I assume that some of us are called upon to teach introductions to cultural studies. This coming spring, I am scheduled to teach such a class at the graduate level. In the face of the current state of the nation (and the world), I have decided to try something different. To use the class to actually begin to do the sort of collaborative conjunctural analysis that is one of the most powerful and productive models of doing cultural studies. I have pasted in below the description of my idea (and already students from many departments including undergraduates have enrolled) and a number of faculty have asked if they can join the conversation.
I am writing to the listserv because I am curious as to whether anyone else is planning to do something similar because I would welcome cross-institutional conversations, including those that would cross national boundaries (because many places in the world are facing what appear on the surface at least to be similar struggles and transformations). Perhaps some of you can imagine other ways of joining the project embodied in the class.
Please feel free to contact me on or off the listserv, as you see fit.
Thanks.
As new projects and struggles to transform the world have brought about profound economic, political, sociological and cultural changes, political intellectuals have a responsibility to understand "what's going on," to analyze how these changes are realized, lived, represented and resisted in significantly different ways by different peoples in different political, cultural and geographical positions around the globe, and, through their intellectual and imaginative efforts, to open up further possibilities for struggle and change.
Given recent events, I propose that we use the class to actually at least plan out and begin a conjunctural analysis of the state of play, the balance in the field of forces, in post-electoral U.S. (which does not eliminate the need to talk about other contexts) and its relations more globally, since this many developments in the U.S. bear a striking resemblance to developments in a variety of other nations and regions.

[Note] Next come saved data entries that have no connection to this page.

Lemma make_conn_ok fd sock veclen c free marked inuse :
  process_ok c free marked inuse → (∀ l, veclen = Some l → 0 ≤ l) →
  ∃ d ib ob, run_alone (atomically (make_conn fd sock veclen)) c = Some (Ret ((), fresh_conn fd sock d ib ob c)) ∧
             opening (fresh_conn fd sock d ib ob c).
Proof.
  intros Hp Hl. destruct (po_cfg _ _ _ _ Hp) as [C1 C2], (po_mc _ _ _ _ Hp) as [M1 M2].
  destruct (New_ok _ _ C1 M1) as (ib & Hi & Hib & _), (New_ok _ _ C2 M2) as (ob & Ho & Hob & _).
  assert (∃ d, (match veclen with Some l => NewIOData l | None => Ret (MkIOData None None) end) = Ret d) as [d Hd].
  { destruct veclen as [l|]; [|by eexists]. unfold NewIOData. rewrite decide_False by (specialize (Hl l eq_refl); lia).
    by eexists. }
  exists d, ib, ob. split.
  - apply run_atomically. unfold make_conn. mpure. unfold of_outcome.
    erewrite bind_Ret by (by rewrite Hd). erewrite bind_Ret by (by rewrite Hi). erewrite bind_Ret by (by rewrite Ho).
    done.
  - split; try done.
    + simpl. apply holds_blocks_holds in Hib. destruct Hib as (ns & ri & wi & ? & ? & _). by exists ns, ri, wi.
    + simpl. by apply holds_blocks_holds in Hob.
Qed.

(** ** Opening a connection for a service *)

(** The service with the connection in its table. *)
Definition stored (s : tcpservice) (fd : Z) (id : cid) : tcpservice :=
  if sv_closed s then s else set_conns (<[fd := id]> (sv_conns s)) s.

(** A connection that is configured as the options say. *)
Record configured (s : tcpservice) (rq : option H) (opts : options H) (id : cid) c : Prop := {
  cg_handlers : rq ≠ None ∧ tc_reqHandle c = rq ∧ tc_closeHandle c = o_onTCPClosed opts;
  cg_modes : tc_nonblocking c = o_nonblocking opts ∧ tc_safeWrite c = o_safeWrite opts ∧
             tc_outboundBufferLimit c = o_tcpOutboundBufferLimit opts;
  cg_timers : armed (tc_wheel c) (o_tcpIdleTimeout opts) (tc_idleTimer c) ∧
              armed (tc_wheel c) (o_tcpWriteIdleTimeout opts) (tc_writeIdleTimer c) ∧
              armed (tc_wheel c) (o_tcpReadIdleTimeout opts) (tc_readIdleTimer c);
  cg_service : tc_service c = Some (stored s (nfd_fd (tc_nfd c)) id)
}.

(** Between two of its steps. *)
Record half c0 c : Prop := {
  ha_opening : opening c;
  ha_timers : timers_known c;
  ha_wheel : wheel_grows (tc_wheel c0) (tc_wheel c);
  ha_net : tc_nfd c = tc_nfd c0 ∧ ep_cache (tc_poll c) = ep_cache (tc_poll c0) ∧ ep_fd (tc_poll c) = ep_fd (tc_poll c0);
  ha_rest : tc_service c = None ∧ tc_closeHandle c = None
}.

Lemma and_then_alone {A B} (p : T (result nerr A)) (k : A → T (result nerr B)) c r c1 :
  run_alone p c = Some (Ret (r, c1)) →
  run_alone (and_then p k) c = match r with Ok a => run_alone (k a) c1 | Err e => Some (Ret (Err e, c1)) end.
Proof. intros Hp. unfold and_then. arun Hp. by destruct r. Qed.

While the Republican victory has elicited many oversimplified explanations, while progressives and centrists have found many causes on which to lay the blame, this actually seems like a time when the sort of conjunctural analysis that cultural studies supposedly practices could make an important and unique contribution. With this is mind, the class will emphasize the practice of cultural studies by beginning to work on, collaboratively, such an analysis. We will read works in cultural studies, of course, from a variety of different perspectives, places, disciplines, etc.. You will get the necessary introduction to the literature but now selected and organized more by the ability to contribute to a collective cultural studies project.
As such, the class will attempt to ask how one does critique that embraces the complexities and contradictions, the struggles over articulations, even those that have apparently been solidified. That does not assume too quickly that you know the enemy, understand the problems (and problematics), know how to interpret events or people's actions, have a grasp of the major structures of feeling. That does not confuse the hard work of analysis and the construction of hope and possibilities with the work of celebrity intellectuals. That does not think that all problems can be solved by finding the right theory in advance, or assuming that we understand the nature of the political struggles. That thinks about the complexities and contradictions, and does not dismiss the very project of a popular politics (which takes people, their common sense, their conditions and their feelings" seriously) because they define the ground on which any democratic politics is built. That does not think that the problems end when you think you have identified the enemies because you may be wrong (and because various "lefts," while not the enemy, may be part of the problem in successfully confronting the enemies and transforming the trajectories of history and the balances in the fields of force). Where does one start? How would you organize the field of investigation? How would you divide up the labor? Assuming that our goal is to say something that is not obvious, not redundant, not oversimplified, but instead is useful and has the capacity to change both our strategies and the configuration of political constituencies, the class will quite literally be a collaborative interdisciplinary research experience (maybe at bit like The Centre for Contemporary Cultural Studies). While, obviously, we will have to draw on the competencies of those involved, be aware that this might also mean that we all have to go off and do research, perhaps in relatively unfamiliar areas—at least to the pointing of deciding collectively upon some of the readings.